Where do you see that going next?
It's funny because a friend once told me, or maybe this is a saying in the industry, I can't remember.
Hardware company can't sell software and a software company can't sell hardware.
However, Nvidia is the exception.
They're building software into its own revenue model.
But I think the big thing here is that it essentially
guarantees vendor lock-in.
This is something we criticized Intel for decades about,
especially when it first introduced AVX 512
into its processors when AMD had no equivalent.
If you can build a software package,
build a set of libraries, build a service
that is reliant purely on your hardware, and then you can go sell that, you can lock in
a customer for five to 10 years because the effort needed to get out of that is double,
triple, 10x.
On the Nvidia side, we've often heard stories that Nvidia is now 60% software engineers, 65% software
engineers and I believe it.
I often state that one of the reasons that AMD is playing catch up is the fact that their
portfolio is so much wider from a hardware perspective.
But if you look at Nvidia from a software perspective, they want to play in every vertical,
every layer of the stack.
They want to be your best friend because if they're your best friend, then you'll use their
hardware and that's where a lot of the margin is. Yeah, right on. I mean, they have their own
everything. They have their own driverless car software, their own LLM, their own weather
forecasting.
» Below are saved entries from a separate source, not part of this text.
Lemma built_in_outputs n :
pgv.in_subgraph g "cluster_outputs" n ↔ is_output_uri rdf root n.
Proof.
rewrite built_graph_stages. unfold g2, g1.
rewrite !in_subgraph_apply_delta, inner_delta_subgraph_nodes,
  input_delta_subgraph_nodes, output_delta_subgraph_nodes.
unfold pgv.in_subgraph, is_output_uri. cbn [pgv.subgraph_nodes _init_dot_graph].
split.
- intros [[[H|H]|(r & Hr & Heq)]|(r & Hr & Heq)]; try by apply elem_of_nil in H.
  + discriminate Heq.
  + injection Heq as ->. by exists r.
- intros (r & Hr & <-). right. by exists r.
Qed.

Lemma built_nodes n :
n ∈ pgv.nodes g ↔
is_inner_step rdf root n ∨ is_input_uri rdf root n ∨ is_output_uri rdf root n
∨ is_boundary_step rdf root n.
Proof.
rewrite built_graph_stages. unfold g2, g1.
rewrite !elem_of_nodes_apply_delta, inner_delta_nodes, input_delta_nodes,
  output_delta_nodes.
unfold is_inner_step, is_input_uri, is_output_uri, is_boundary_step.
cbn [pgv.nodes _init_dot_graph]. split.
- intros [[[H|H]|(r & Hr & [->| ->])]|(r & Hr & [->| ->])].
  + by apply elem_of_nil in H.
  + by left.
  + right. left. by exists r.
  + do 3 right. left. by exists r.
  + right. right. left. by exists r.
  + do 3 right. right. by exists r.
- intros [H|[(r & Hr & <-)|[(r & Hr & <-)|[(r & Hr & <-)|(r & Hr & <-)]]]].
  + left. left. by right.
  + left. right. exists r. tauto.
  + right. exists r. tauto.
  + left. right. exists r. tauto.
  + right. exists r. tauto.
Qed.
(** * Boat and cart-pole simulators: a shallow embedding and its properties

    Source files embedded here:
      - [Project 3 Boat/simulator/boat.py]          (Module [boat])
      - [Project 5 HardPole/ForceControl/cartpole.py] (Module [cartpole])

    Conventions of the embedding.
      - A Python/NumPy float is idealised as a real number ([R]); [np.pi],
        [np.sin], [np.cos] are [PI], [sin], [cos].  Rounding, infinities
        and NaN are outside the model, and so is a zero divisor (which in
        the source raises [ZeroDivisionError] on Python floats and gives
        inf or nan on NumPy floats): the statements about when [dynamics]
        returns carry the hypothesis that mass and inertia are non-zero,
        and bounds on the wrapped angle are stated for the closed
        interval, which the rounded remainder also respects.
      - A one-dimensional [np.ndarray] (or Python list) is a [list R]; a
        two-dimensional array is the list of its rows.
      - A Python exception is a value of [exn]; code that may raise returns a
        [result]; a method that mutates [self] is a function from the object
        before the call to the outcome paired with the object after it, so a
        partial mutation before a [raise] stays visible. *)

From Stdlib Require Import Reals Lra Lia List PeanoNat ZArith.
Import ListNotations.

Open Scope R_scope.

(* ================================================================== *)
(** ** Python runtime: exceptions, indexing, in-place methods          *)
(* ================================================================== *)

Module py.

Inductive exn : Type :=
| ValueError
| IndexError
| NotImplementedError.

Inductive result (A : Type) : Type :=
| Ok (a : A)
| Raise (e : exn).

Arguments Ok {A} a.
Arguments Raise {A} e.

Definition bind {A B : Type} (m : result A) (k : A -> result B) : result B :=
  match m with
  | Ok a => k a
  | Raise e => Raise e
  end.

(** A method with receiver of type [S]: the outcome and the receiver after
    the call. *)
Definition Method (S A : Type) : Type := S -> result A * S.

Definition mret {S A : Type} (a : A) : Method S A := fun self => (Ok a, self).

Definition mbind {S A B : Type} (m : Method S A) (k : A -> Method S B)
  : Method S B :=
  fun self =>
    match m self with
    | (Ok a, self') => k a self'
    | (Raise e, self') => (Raise e, self')
    end.

Definition throw {S A : Type} (e : exn) : Method S A :=
  fun self => (Raise e, self).

(** Evaluate an expression that may raise but does not touch [self]. *)
Definition lift {S A : Type} (r : result A) : Method S A :=
  fun self => (r, self).

(** Read [self]. *)
Definition this {S : Type} : Method S S := fun self => (Ok self, self).

(** Attribute assignment [self.f = ...], given as the new receiver. *)
Definition assign {S : Type} (f : S -> S) : Method S unit :=
  fun self => (Ok tt, f self).

(** Run a method of the attribute object [get self] in place. *)
Definition on_attr {S T A : Type} (get : S -> T) (set : S -> T -> S)
  (m : Method T A) : Method S A :=
  fun self => let (r, t') := m (get self) in (r, set self t').

(** [arr[i]] for a constant index [i >= 0]. *)
Definition getitem {A : Type} (arr : list A) (i : nat) : result A :=
  match nth_error arr i with
  | Some a => Ok a
  | None => Raise IndexError
  end.

(** [arr[i] = v] for a constant index [i >= 0]. *)
Fixpoint setitem {A : Type} (arr : list A) (i : nat) (v : A)
  : result (list A) :=
  match arr, i with
  | [], _ => Raise IndexError
  | _ :: tl, O => Ok (v :: tl)
  | a :: tl, S j => bind (setitem tl j v) (fun tl' => Ok (a :: tl'))
  end.

(** [a % b] on floats: the remainder takes the sign of the divisor.  This
    is the exact floor remainder, in [0, b) for [b > 0]; the rounded float
    remainder can also return [b] itself. *)
Definition float_mod (a b : R) : R := a - IZR (Zfloor (a / b)) * b.

End py.

Import py.

Declare Scope py_scope.
Delimit Scope py_scope with py.

Notation "x <- m ;; k" := (bind m (fun x => k))
  (at level 61, m at next level, right associativity) : py_scope.
Notation "x <~ m ;; k" := (mbind m (fun x => k))
  (at level 61, m at next level, right associativity) : py_scope.
Notation "m ;;; k" := (mbind m (fun _ => k))
  (at level 61, right associativity) : py_scope.

Open Scope py_scope.

(* ================================================================== *)
(** ** boat.py                                                         *)
(* ================================================================== *)

Module boat.

(** [@dataclass class BoatState] *)
Record BoatState : Type := mkBoatState {
  x : R;
  y : R;
  psi : R;
  Vx : R;
  Vy : R;
  omega : R;
  adapt_param1 : R;
  adapt_param2 : R
}.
And I think they have a really interesting model
to say that come learn from us.
This is like a reference architecture.
And even their DGX is more of a recipe,
because as far as I know, you can't actually
buy it directly from Nvidia.
Yeah, I mean, name one other company
that feels as vertically integrated as Nvidia.
And you'd probably say Apple.
You'll see a different market.
Yeah.
I mean, one of my claims to fame is that I took the first ever Cuda course outside the
US.
Back in 2009, they gave a bunch of money to the mathematical finance professor and a few
GPUs and said, go teach a course. So I went and the guy was really smart, but felt almost felt like he was a
couple of chapters ahead in the teaching manual every time.
So when I, when I went to the same course, the second year, it was much more refined.
And, you know, that just goes to show that if you, NVIDIA placed a bet on education,
That just goes to show that if you, Nvidia placed a bet on education, enabling Cuda and to a certain extent, PTX in the HPC community that long ago, it comes down to you never
know what the, what tools you create will be used for.
And then this magical workload called AI and machine learning came around and has blown
the top off their market cap
and everybody else is playing catch up while Nvidia is doubling down to stay ahead.
I actually was going through Nvidia's financials in preparation for their new earnings and
actually as a percentage of revenue, their spending on R&D has gone down considerably
over three years.
And that may be because they're making too much money and can't spend it.
Yeah, the revenue has been going up so much. It used to be somewhere in the 30% and now
it's about 10%. So yeah, 10% is already like higher than industry average.
Yeah, and it's more revenue than its competitors. In absolute terms, it's huge, of course.
And in absolute terms, it's huge. That's right. Now, how about the next tier of GPU providers who are doing really cool
stuff, Cerebrus does and Samba Nova.
And we talked about Graphcore having been acquired by Softbank in our pre-call.
Grok seems to be doing really well.
Yeah.
I've been tracking the AI hardware startups quite a lot over the last few years.
Oh, you kind of come up with vendors that nobody knows even exist that they're doing
stuff.
Yeah.
Yeah, I think my list is over 100 these days.
But I track around $17 billion of investment across the companies that I target.
Most of them are AI.
Some of them are very much AI adjacent, like optical connectivity companies.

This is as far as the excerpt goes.